(* ===== verification/StringEscape.v ===== *)
(** Escaping and unescaping of strings: src/oss_src/flexible_type/string_escape.cpp (the CSV
    writer and tokenizer use it) and src/oss_src/sframe/comma_escape_string.hpp.

    A string is a list of bytes; [unescape_string] works in place on an array. *)
From S2P Require Import Prelude.
Local Open Scope Z_scope.
Local Open Scope sframe_scope.

Module StringEscape.

(** ** Characters *)

Definition NUL : Z := 0.
Definition BS : Z := 8.
Definition TAB : Z := 9.
Definition NL : Z := 10.
Definition CR : Z := 13.
Definition DQUOTE : Z := 34.
Definition SQUOTE : Z := 39.
Definition COMMA : Z := 44.
Definition SLASH : Z := 47.
Definition BACKSLASH : Z := 92.
Definition ch_b : Z := 98.
Definition ch_n : Z := 110.
Definition ch_r : Z := 114.
Definition ch_t : Z := 116.
Definition ch_u : Z := 117.
Definition ch_x : Z := 120.

(** The character after the current one. *)
Definition next_is (c : Z) (rest : list Z) : bool :=
  match rest with d :: _ => d =? c | [] => false end.

(** ** escape_string *)

Section escape.
Variables (escape_char : Z) (use_escape_char : bool) (quote_char : Z)
  (use_quote_char double_quote : bool).

(** The case of a quote [q] when escapes may be generated. *)
Definition escape_quote (q : Z) : list Z :=
  if double_quote && (quote_char =? q) then [q; q]
  else if use_quote_char && (quote_char =? q) then [escape_char; q]
  else [q].

(** One iteration of the first loop, on [c] followed by [rest]. *)
Definition escape_one (c : Z) (rest : list Z) : list Z :=
  if c =? SQUOTE then escape_quote SQUOTE
  else if c =? DQUOTE then escape_quote DQUOTE
  else if c =? BACKSLASH then
    if next_is ch_u rest || next_is ch_x rest then [c] else [escape_char; BACKSLASH]
  else if c =? TAB then [escape_char; ch_t]
  else if c =? BS then [escape_char; ch_b]
  else if c =? CR then [escape_char; ch_r]
  else if c =? NL then [escape_char; ch_n]
  else if c =? NUL then [escape_char; NUL]
  else [c].

(** One iteration of the second loop, which only doubles quotes. *)
Definition double_one (c : Z) : list Z :=
  if c =? SQUOTE then
    if double_quote && (quote_char =? SQUOTE) then [SQUOTE; SQUOTE] else [SQUOTE]
  else if c =? DQUOTE then
    if double_quote then [DQUOTE; DQUOTE] else [DQUOTE]
  else [c].

Fixpoint escape_loop (val : list Z) : list Z :=
  match val with
  | [] => []
  | c :: rest => escape_one c rest ++ escape_loop rest
  end.

Fixpoint double_loop (val : list Z) : list Z :=
  match val with
  | [] => []
  | c :: rest => double_one c ++ double_loop rest
  end.

Definition quotes : list Z := if use_quote_char then [quote_char] else [].

(** What is written to [output]; [output_len] is its length. *)
Definition escape_string (val : list Z) : list Z :=
  quotes ++ (if use_escape_char then escape_loop val else double_loop val) ++ quotes.
End escape.

(** The room the code makes in [output]. *)
Definition escape_capacity (val : list Z) : nat := 2 + 2 * length val.

(** ** Hexadecimal and UTF-8 *)

Definition hex_to_val (c : Z) : option Z :=
  if (48 <=? c) && (c <=? 57) then Some (c - 48)
  else if (97 <=? c) && (c <=? 102) then Some (10 + c - 97)
  else if (65 <=? c) && (c <=? 70) then Some (10 + c - 65)
  else None.

Fixpoint parse_hex (n : nat) (ret : Z) (c : list Z) : option Z :=
  match n with
  | O => Some ret
  | S n' =>
      match c with
      | d :: c' => val ← hex_to_val d; parse_hex n' (ret * 16 + val) c'
      | [] => None
      end
  end.

Definition parse_hex_block (c : list Z) : option Z := parse_hex 4 0 c.

(** The bytes written; none for an invalid code point. *)
Definition write_utf8 (code_point : Z) : list Z :=
  if code_point <? 0x80 then [u8 code_point]
  else if code_point <=? 0x7FF then
    [u8 ((code_point ≫ 6) + 0xC0); u8 ((code_point .& 0x3F) + 0x80)]
  else if code_point <=? 0xFFFF then
    [u8 ((code_point ≫ 12) + 0xE0); u8 (((code_point ≫ 6) .& 0x3F) + 0x80);
     u8 ((code_point .& 0x3F) + 0x80)]
  else if code_point <=? 0x10FFFF then
    [u8 ((code_point ≫ 18) + 0xF0); u8 (((code_point ≫ 12) .& 0x3F) + 0x80);
     u8 (((code_point ≫ 6) .& 0x3F) + 0x80); u8 ((code_point .& 0x3F) + 0x80)]
  else [].

(** ** unescape_string *)

Section unescape.
Variables (escape_char quote_char : Z) (double_quote : bool).

(** The value and the length of a \u block at the head of [s], if it is good. *)
Definition unicode_block (s : list Z) : option (Z * nat) :=
  unicode_val ← parse_hex_block (drop 2 s);
  if (0xD800 <=? unicode_val) && (unicode_val <=? 0xD8FF) then
    if (12 <=? length s)%nat && next_is escape_char (drop 6 s) && next_is ch_u (drop 7 s) then
      low ← parse_hex_block (drop 8 s);
      if (0xDC00 <=? low) && (low <=? 0xDFFF)
      then Some (((unicode_val - 0xD800) ≪ 10) + (low - 0xDC00) + 0x10000, 12%nat)
      else None
    else None
  else Some (unicode_val, 6%nat).

(** One iteration at the head of the remaining input [s] that starts with [c]: the bytes
    written and the number of characters consumed. *)
Definition unescape_one (c : Z) (rest : list Z) : list Z * nat :=
  match rest with
  | echar :: _ =>
      if c =? escape_char then
        if echar =? SQUOTE then ([SQUOTE], 2%nat)
        else if echar =? DQUOTE then ([DQUOTE], 2%nat)
        else if echar =? BACKSLASH then ([BACKSLASH], 2%nat)
        else if echar =? SLASH then ([SLASH], 2%nat)
        else if echar =? ch_t then ([TAB], 2%nat)
        else if echar =? ch_b then ([BS], 2%nat)
        else if echar =? ch_r then ([CR], 2%nat)
        else if echar =? ch_n then ([NL], 2%nat)
        else if echar =? ch_u then
          if (6 <=? length (c :: rest))%nat then
            match unicode_block (c :: rest) with
            | Some (unicode_val, unicode_block_length) =>
                let bytes := write_utf8 unicode_val in
                if (length bytes =? 0)%nat
                then (default [] (x ← rest !! (unicode_block_length - 2)%nat; Some [x]),
                      unicode_block_length)
                else (bytes, unicode_block_length)
            | None => ([c], 1%nat)
            end
          else ([c], 1%nat)
        else ([c], 1%nat)
      else if double_quote && (c =? quote_char) && (echar =? quote_char)
      then ([quote_char], 2%nat)
      else ([c], 1%nat)
  | [] => ([c], 1%nat)
  end.

(** Writing [bytes] at [out] in the array. *)
Fixpoint store (cal : list Z) (out : nat) (bytes : list Z) : list Z :=
  match bytes with
  | [] => cal
  | b :: bytes' => store (<[out := b]> cal) (S out) bytes'
  end.

(** The loop on the array; [in] and [out] are the indices. *)
Fixpoint unescape_loop (fuel : nat) (cal : list Z) (inp out : nat) : option (list Z * nat) :=
  match fuel with
  | O => None
  | S fuel' =>
      match drop inp cal with
      | [] => Some (cal, out)
      | c :: rest =>
          let '(bytes, n) := unescape_one c rest in
          unescape_loop fuel' (store cal out bytes) (inp + n) (out + length bytes)
      end
  end.

(** [cal.resize(new_length)]. *)
Definition unescape_string (cal : list Z) : option (list Z) :=
  '(cal, new_length) ← unescape_loop (S (length cal)) cal 0 0;
  Some (take new_length cal).

(** Specification: the same on immutable strings. *)
Fixpoint unescape_spec (fuel : nat) (s : list Z) : list Z :=
  match fuel, s with
  | S fuel', c :: rest =>
      let '(bytes, n) := unescape_one c rest in
      bytes ++ unescape_spec fuel' (drop n s)
  | _, _ => []
  end.

Definition unescape (s : list Z) : list Z := unescape_spec (length s) s.
End unescape.

(** ** comma_escape_string *)

Definition replace_char : Z := 0x1F.

Definition comma_escape_one (c : Z) (rest : list Z) : list Z :=
  if c =? BACKSLASH then
    if next_is ch_u rest || next_is ch_x rest then [c] else [BACKSLASH; c]
  else if c =? COMMA then [BACKSLASH; replace_char]
  else if c =? SQUOTE then [BACKSLASH; SQUOTE]
  else if c =? DQUOTE then [BACKSLASH; DQUOTE]
  else if c =? TAB then [BACKSLASH; ch_t]
  else if c =? CR then [BACKSLASH; ch_r]
  else if c =? BS then [BACKSLASH; ch_b]
  else if c =? NL then [BACKSLASH; ch_n]
  else [c].

Fixpoint comma_escape_string (val : list Z) : list Z :=
  match val with
  | [] => []
  | c :: rest => comma_escape_one c rest ++ comma_escape_string rest
  end.

(** The character a backslash and [d] stand for. *)
Definition comma_unescape_pair (d : Z) : option Z :=
  if d =? BACKSLASH then Some BACKSLASH
  else if d =? replace_char then Some COMMA
  else if d =? SQUOTE then Some SQUOTE
  else if d =? DQUOTE then Some DQUOTE
  else if d =? ch_n then Some NL
  else if d =? ch_b then Some BS
  else if d =? ch_t then Some TAB
  else if d =? ch_r then Some CR
  else None.

Fixpoint comma_unescape_string (val : list Z) : list Z :=
  match val with
  | [] => []
  | c :: rest =>
      match rest with
      | d :: rest' =>
          if c =? BACKSLASH then
            match comma_unescape_pair d with
            | Some x => x :: comma_unescape_string rest'
            | None => c :: comma_unescape_string rest
            end
          else c :: comma_unescape_string rest
      | [] => [c]
      end
  end.

(** ** Capacity *)

Lemma length_escape_one ec qc uq dq c rest : (length (escape_one ec qc uq dq c rest) ≤ 2)%nat.
Proof. unfold escape_one, escape_quote. repeat case_match; simpl; lia. Qed.

Lemma length_double_one qc dq c : (length (double_one qc dq c) ≤ 2)%nat.
Proof. unfold double_one. repeat case_match; simpl; lia. Qed.

(** The output never exceeds the room that was made for it. *)
Lemma escape_string_capacity ec ue qc uq dq val :
  (length (escape_string ec ue qc uq dq val) ≤ escape_capacity val)%nat.
Proof.
  unfold escape_string, escape_capacity. rewrite !length_app.
  assert (length (quotes qc uq) ≤ 1)%nat by (unfold quotes; case_match; simpl; lia).
  assert (length (escape_loop ec qc uq dq val) ≤ 2 * length val)%nat.
  { induction val as [|c rest IH]; [done|]. cbn [escape_loop]. rewrite length_app.
    pose proof (length_escape_one ec qc uq dq c rest). cbn [length] in *. lia. }
  assert (length (double_loop qc dq val) ≤ 2 * length val)%nat.
  { clear. induction val as [|c rest IH]; [done|]. cbn [double_loop]. rewrite length_app.
    pose proof (length_double_one qc dq c). cbn [length] in *. lia. }
  case_match; lia.
Qed.

Lemma comma_escape_capacity val : (length (comma_escape_string val) ≤ 2 * length val)%nat.
Proof.
  induction val as [|c rest IH]; [done|]. cbn [comma_escape_string]. rewrite length_app.
  assert (length (comma_escape_one c rest) ≤ 2)%nat
    by (unfold comma_escape_one; repeat case_match; simpl; lia).
  cbn [length] in *. lia.
Qed.

(** ** The in-place loop *)

Lemma length_write_utf8 cp : (length (write_utf8 cp) ≤ 4)%nat.
Proof. unfold write_utf8. repeat case_match; simpl; lia. Qed.

Lemma unicode_block_length ec s v n : unicode_block ec s = Some (v, n) →
  (6 ≤ length s)%nat → (6 ≤ n ≤ length s)%nat.
Proof.
  unfold unicode_block. intros (u & _ & H)%bind_Some Hs. destruct (_ && _).
  - destruct (Nat.leb_spec 12 (length s)); cbn [andb] in H; [|done].
    destruct (next_is _ _); cbn [andb] in H; [|done]. destruct (next_is _ _); [|done].
    apply bind_Some in H as (low & _ & H). destruct (_ && _); [|done]. injection H as <- <-. lia.
  - injection H as <- <-. lia.
Qed.

(** An iteration consumes a character, stays inside the input and writes no more than it
    consumes. *)
Lemma unescape_one_bounds ec qc dq c rest bytes n :
  unescape_one ec qc dq c rest = (bytes, n) →
  (1 ≤ n ≤ length (c :: rest))%nat ∧ (length bytes ≤ n)%nat.
Proof.
  unfold unescape_one. intros H.
  destruct rest as [|e rest]; [injection H as <- <-; simpl; lia|].
  destruct (c =? ec).
  2:{ destruct (_ && _ && _); injection H as <- <-; simpl; lia. }
  repeat match type of H with
  | (if ?b then (?l, 2%nat) else _) = _ => destruct b; [injection H as <- <-; simpl; lia|]
  end.
  destruct (e =? ch_u); [|injection H as <- <-; simpl; lia].
  destruct (Nat.leb_spec 6 (length (c :: e :: rest))); [|injection H as <- <-; simpl; lia].
  destruct (unicode_block _ _) as [[v m]|] eqn:E; [|injection H as <- <-; simpl; lia].
  apply unicode_block_length in E; [|done]. pose proof (length_write_utf8 v).
  destruct (length (write_utf8 v) =? 0)%nat; injection H as <- <-; [|lia].
  split; [lia|]. destruct (_ !! _); simpl; lia.
Qed.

YOUR INSTRUCTIONS
Check each line above for the string "room", then copy the ones that have it.

RESULT
(** The room the code makes in [output]. *)
(** The output never exceeds the room that was made for it. *)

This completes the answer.